Let's see how MeanShift clusters our dataset based on purchase frequency:

In [None]:
# Here we set the bandwidth. This function automatically derives a bandwidth
# number based on an inspection of the distances among points in the data.
bandwidth = estimate_bandwidth(X_train, quantile=0.2, n_samples=500)

# Declare and fit the model.
ms = MeanShift(bandwidth=bandwidth, bin_seeding=True)
ms.fit(X_train)

# Extract cluster assignments for each data point.
labels = ms.labels_

# Coordinates of the cluster centers.
cluster_centers = ms.cluster_centers_

# Count our clusters.
n_clusters_ = len(np.unique(labels))


print("Number of estimated clusters: {}".format(n_clusters_))

The number of estimated clusters is certainly not 1. We know that through the values we have seen before and the differences in customer behavior throughout features in this dataset.

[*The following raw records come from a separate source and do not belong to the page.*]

(* ===== verification/Nic.v ===== *)
(** * [libzsim]: the work queue and the completion queue of the network interface

    A thread posts requests into the work queue of its queue pair ([rmc_hw_send],
    [rmc_hw_recv]) and polls the completion queue ([rmc_check_cq]). Both are rings of 128
    entries; a sense-reverse bit that flips with every lap of the ring tells an entry of
    this lap from a stale one. The interface itself is the simulator, which is not part of
    the repository: it is the parameter [nic], applied once per pass of a polling loop. *)

From S2P Require Import Prelude.

Open Scope Z_scope.

(** ** Constants and data *)

(* libzsim/zsim_nic_defines.hpp:17-17 MAX_NUM_WQ *)
Definition MAX_NUM_WQ : Z := 128.
(* libzsim/zsim_nic_defines.hpp:24-24 RMC_SABRE *)
Definition RMC_SABRE : Z := 4.
(* libzsim/zsim_nic_defines.hpp:25-25 RMC_RECV *)
Definition RMC_RECV : Z := 5.
(* libzsim/zsim_nic_defines.hpp:32-32 SEND_OP_SHIFT *)
Definition SEND_OP_SHIFT : Z := 4.
(* libzsim/zsim_nic_defines.hpp:34-34 INCOMING_SEND_SHIFT *)
Definition INCOMING_SEND_SHIFT : Z := 1.
(* libzsim/zsim_nic_defines.hpp:35-35 INCOMING_RESP_SHIFT *)
Definition INCOMING_RESP_SHIFT : Z := 2.
(* libzsim/zsim_nic_defines.hpp:36-36 RMC_SEND *)
Definition RMC_SEND : Z := Z.shiftl 1 SEND_OP_SHIFT.
(* libzsim/zsim_nic_defines.hpp:38-38 RMC_INCOMING_SEND *)
Definition RMC_INCOMING_SEND : Z := Z.lor (Z.shiftl 1 SEND_OP_SHIFT) (Z.shiftl 1 INCOMING_SEND_SHIFT).
(* libzsim/zsim_nic_defines.hpp:39-39 RMC_INCOMING_RESP *)
Definition RMC_INCOMING_RESP : Z := Z.lor (Z.shiftl 1 SEND_OP_SHIFT) (Z.shiftl 1 INCOMING_RESP_SHIFT).
(* libzsim/zsim_nic_defines.hpp:40-40 RMC_INVAL *)
Definition RMC_INVAL : Z := 42.
(* libzsim/zsim_nic_defines.hpp:50-50 SR_CTX_ID *)
Definition SR_CTX_ID : Z := 7.
(* libzsim/zsim_nic_defines.hpp:104-104 CACHE_BLOCK_BITS *)
Definition CACHE_BLOCK_BITS : Z := 6.
(* libzsim/zsim_nic_defines.hpp:143-143 CACHE_BLOCK_SIZE *)
Definition CACHE_BLOCK_SIZE : Z := 64.

(* libzsim/zsim_nic_defines.hpp:157-168 wq_entry *)
Record wq_entry := WqEntry {
  we_op : Z;
  we_SR : bool;
  we_valid : bool;
  we_buf_addr : Z;
  we_cid : Z;
  we_nid : Z;
  we_offset : Z;
  we_length : Z;
}.

(* libzsim/zsim_nic_defines.hpp:170-177 cq_entry *)
Record cq_entry := CqEntry {
  ce_SR : bool;
  ce_valid : bool;
  ce_success : Z;
  ce_tid : Z;
  ce_recv_buf_addr : Z;
}.

(* libzsim/zsim_nic_defines.hpp:179-183 rmc_wq *)
Record rmc_wq := Wq { wq_q : list wq_entry; wq_head : Z; wq_SR : bool }.

(* libzsim/zsim_nic_defines.hpp:185-190 rmc_cq *)
Record rmc_cq := Cq { cq_q : list cq_entry; cq_tail : Z; cq_SR : bool }.

(* libzsim/zsim_nic_defines.hpp:192-196 successStruct *)
Record successStruct := Success {
  ss_success : Z;
  ss_op : Z;
  ss_tid : Z;
  ss_recv_buf_addr : Z;
}.

(** ** Posting *)

(** The entry that is stored; the store itself is in the callers. The instruction that
    notifies the simulator changes no memory of the thread. *)
(* libzsim/zsim_nic_defines.cpp:165-182 create_wq_entry *)
Definition create_wq_entry (op : Z) (SR : bool) (cid nid buf_addr offset length : Z) : wq_entry :=
  WqEntry op SR true buf_addr cid nid offset length.

(** [wq->head = wq->head + 1], with the flip of the sense bit at the end of a lap. *)
(* libzsim/zsim_nic_defines.cpp:155-161 rmc_hw_send *)
Definition wq_advance (wq : rmc_wq) : rmc_wq :=
  let head := (wq_head wq + 1)%u32 in
  if head >=? MAX_NUM_WQ then Wq (wq_q wq) 0 (negb (wq_SR wq)) else Wq (wq_q wq) head (wq_SR wq).

(* libzsim/zsim_nic_defines.cpp:139-163 rmc_hw_send *)
Definition rmc_hw_send (wq : rmc_wq) (ctx_id data_address length nid : Z) : outcome (rmc_wq * Z) :=
  e ← rd (wq_q wq) (wq_head wq);
  if we_valid e then Ret (wq, -1)
  else
    let length := u64 (length + (CACHE_BLOCK_SIZE - 1)) in
    let length := Z.shiftr length CACHE_BLOCK_BITS in
    q ← wr (wq_q wq) (wq_head wq)
          (create_wq_entry RMC_SEND (wq_SR wq) (u32 ctx_id) nid data_address 0 length);
    Ret (wq_advance (Wq q (wq_head wq) (wq_SR wq)), 0).

(* libzsim/zsim_nic_defines.cpp:184-204 rmc_hw_recv *)
Definition rmc_hw_recv (wq : rmc_wq) (ctx_id recv_buf length : Z) : outcome (rmc_wq * Z) :=
  e ← rd (wq_q wq) (wq_head wq);
  if we_valid e then Ret (wq, -1)
  else
    q ← wr (wq_q wq) (wq_head wq) (create_wq_entry RMC_RECV (wq_SR wq) ctx_id 0 recv_buf 0 length);
    Ret (wq_advance (Wq q (wq_head wq) (wq_SR wq)), 0).

(** ** Polling *)

(** The two writes at the head of the inner loop: the slot is released and the tail moves
    on, flipping the sense bit at the end of a lap. *)
(* libzsim/zsim_nic_defines.cpp:77-84 rmc_check_cq *)
Definition cq_consume (cq : rmc_cq) (slot : Z) : outcome rmc_cq :=
  e ← rd (cq_q cq) slot;
  q ← wr (cq_q cq) slot (CqEntry (ce_SR e) false (ce_success e) (ce_tid e) (ce_recv_buf_addr e));
  let tail := (cq_tail cq + 1)%u32 in
  if tail >=? MAX_NUM_WQ then Ret (Cq q 0 (negb (cq_SR cq))) else Ret (Cq q tail (cq_SR cq)).

(** The inner loop, [n] passes at most: the entries of this lap, from slot [tail] on. The
    boolean says that the function returns from inside the loop. *)
(* libzsim/zsim_nic_defines.cpp:63-126 rmc_check_cq *)
Fixpoint check_entries (n : nat) (wq : rmc_wq) (cq : rmc_cq) (tail : Z) (raw_cqe : cq_entry)
    (ret : successStruct) : outcome (rmc_cq * Z * successStruct * bool) :=
  if Bool.eqb (ce_SR raw_cqe) (cq_SR cq) && negb (ss_success ret =? 0) then
    match n with
    | O => Spin
    | S n =>
        cq ← cq_consume cq tail;
        if ce_success raw_cqe =? 127 then
          Ret (cq, tail, Success (ss_success ret) RMC_INCOMING_SEND (ce_tid raw_cqe) (ce_recv_buf_addr raw_cqe), true)
        else if ce_success raw_cqe =? 1 then
          Ret (cq, tail, Success (ss_success ret) RMC_INCOMING_RESP (ce_tid raw_cqe) (ce_recv_buf_addr raw_cqe), true)
        else
          let tid := ce_tid raw_cqe in
          w ← rd (wq_q wq) tid;
          ret ← (if we_op w =? RMC_SABRE then
                   e ← rd (cq_q cq) tail;
                   Ret (Success (ce_success e) RMC_SABRE
                          (if ce_success e =? 0 then tid else ss_tid ret) (ss_recv_buf_addr ret))
                 else Ret (Success (ss_success ret) 0 (ss_tid ret) (ss_recv_buf_addr ret)));
          let tail := cq_tail cq in
          raw_cqe ← rd (cq_q cq) tail;
          check_entries n wq cq tail raw_cqe ret
    end
  else Ret (cq, tail, ret, false).

Section Poll.
Context {N : Type}.
(** The interface: its own state, and what it does to the queue pair between two passes. *)
Variable nic : N -> rmc_wq -> rmc_cq -> N * rmc_wq * rmc_cq.
Variable fuel : nat.

(** The outer loop; [tail] is the local copy of the tail. *)
(* libzsim/zsim_nic_defines.cpp:52-129 rmc_check_cq *)
Fixpoint check_passes (n : nat) (s : N) (wq : rmc_wq) (cq : rmc_cq) (tail : Z) (ret : successStruct)
    : outcome (N * rmc_wq * rmc_cq * successStruct) :=
  let '(s, wq, cq) := nic s wq cq in
  raw_wqe ← rd (wq_q wq) (wq_head wq);
  raw_cqe ← rd (cq_q cq) tail;
  '(cq, tail, ret, returns) ← check_entries fuel wq cq tail raw_cqe ret;
  if (returns : bool) then Ret (s, wq, cq, ret)
  else if we_valid raw_wqe && negb (ss_success ret =? 0) then
    match n with
    | O => Spin
    | S n => check_passes n s wq cq tail ret
    end
  else Ret (s, wq, cq, ret).

(** [junk] holds the fields of the result that are not initialised. *)
(* libzsim/zsim_nic_defines.cpp:39-136 rmc_check_cq *)
Definition rmc_check_cq (junk : successStruct) (s : N) (wq : rmc_wq) (cq : rmc_cq)
    : outcome (N * rmc_wq * rmc_cq * successStruct) :=
  check_passes fuel s wq cq (cq_tail cq) (Success 1 RMC_INVAL (ss_tid junk) (ss_recv_buf_addr junk)).
End Poll.
Lemma check_passes_run `{!Device nic arrived srw src} fuel n s wq cq log read ret :
  (128 <= fuel)%nat -> holds s wq cq log read -> empty_handed ret ->
  match check_passes nic fuel n s wq cq (cq_tail cq) ret with
  | Ret out => call_result s log read ret out
  | Undef => False
  | Spin => True
  end.
Proof.
  intros Hf. revert s wq cq log read ret. induction n as [|n IH]; intros s wq cq log read ret Hh He;
    match goal with |- context [check_passes _ _ ?n _ _ _ _ _] =>
      destruct (check_pass fuel n s wq cq log read ret Hf Hh He) as (s1 & wq1 & cq1 & E &
        [(cq2 & ret' & -> & Hr)|(log1 & cq2 & sk & ret1 & Hc & Hh1 & _ & Hsk & He1 & Hsame & ->)]) end; try done.
  specialize (IH s1 wq1 cq2 log1 _ ret1 Hh1 He1).
  destruct (check_passes _ _ _ _ _ _ _ _) as [[[[s2 wq2] cq3] ret2]| |]; [|done|done].
  destruct IH as (Hp & log2 & got & Hc2 & Hh2 & Hg & Hr & Ha).
  split; [eapply tc_l; [by exists wq, cq, wq1, cq1|done]|].
  exists log2, (sk ++ got). rewrite <- app_assoc in Hh2, Ha. split_and!; [by trans log1|done|by apply hands_app| |done].
  intros [-> ->]%app_nil. by rewrite Hr, Hsame.
Qed.

(** With a responsive interface the call returns. *)
Lemma check_passes_returns `{!Responsive nic arrived srw src patience wait} fuel n s wq cq log read ret :
  (128 <= fuel)%nat -> (patience s wq <= n)%nat -> holds s wq cq log read -> empty_handed ret ->
  exists out, check_passes nic fuel n s wq cq (cq_tail cq) ret = Ret out /\ call_result s log read ret out.
Proof.
  intros Hf Hn Hh He. enough (exists out, check_passes nic fuel n s wq cq (cq_tail cq) ret = Ret out) as [out E].
  { exists out. split; [done|]. pose proof (check_passes_run fuel n s wq cq log read ret Hf Hh He) as H. by rewrite E in H. }
  revert s wq cq log read ret Hn Hh He. induction n as [|n IH]; intros s wq cq log read ret Hn Hh He;
    match goal with |- context [check_passes _ _ ?n _ _ _ _ _] =>
      destruct (check_pass fuel n s wq cq log read ret Hf Hh He) as (s1 & wq1 & cq1 & E &
        [(cq2 & ret' & -> & _)|(log1 & cq2 & sk & ret1 & _ & Hh1 & Hfull & _ & He1 & _ & ->)]) end; try by eexists.
  all: destruct (head_entry _ _ _ (ph_wq _ _ _ _ _ _ _ _ Hh1)) as (e & Ee & Ev);
    destruct (responsive_step s wq cq log read s1 wq1 cq1 Hh E) as [(e' & Ee' & Ev')|Hlt]; [congruence|].
  - lia.
  - apply (IH s1 wq1 cq2 log1 (read ++ sk) ret1); [lia|done|done].
Qed.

Also logically, we cannot expect customers to have a uniform behavior given almost any community regardless of the size.

#**Affinity Propagation**

This algorithm is based on the idea of data points' ability to represent each other through similarity.

It defines a similarity matrix that helps in understanding similarity of these points to each other. Then there would be a clustering matrix where similarity has been decided and the algorithm goes towards maximizing similarity for cluster coherence.

It uses availability and responsibility as parameters to deciding how cluster coherence is maximized. Candidate exemplar points send availability information to points which would be in its cluster, their response would be responsibility.

All of this is encompassed in the next block of code, showing the work of Affinity Propagation:

In [None]:
# Declare the model and fit it.
af = AffinityPropagation().fit(X_train)
print('Done')

# Pull the number of clusters and cluster assignments for each data point.
cluster_centers_indices = af.cluster_centers_indices_
n_clusters_ = len(cluster_centers_indices)
labels = af.labels_

print('Estimated number of clusters: {}'.format(n_clusters_))

It is common for Affinity Propagation to overestimate the number of clusters, which is the case in our data.

Logically, we cannot have 44 types of customers, even for a global company that literally has branches in each country. This case would only exist in companies that have customers for different product lines, but that would still make them incomparable.

#**Conclusion**


The reason that kMeans is most widely used in clustering may not be because it works every time, but probably due to its logical handling of data and logical output of clusters.

Although there are benefits to using other clustering algorithms. These benefits may not come to light in such a small project, but more in a constant effort where clustering is really needed, and variations of clustering would come in handy to solve more specific issues in grouping data points.

We did not even have to evaluate MeanShift and Affinity Propagation model clusters using metrics due to the cluster output being absurd and illogical, where the kMeans performed much better and gave output that could be interpreted by humans, businesses, and could produce value for a marketing manager trying to look at a high-level segmentation of their company's customers.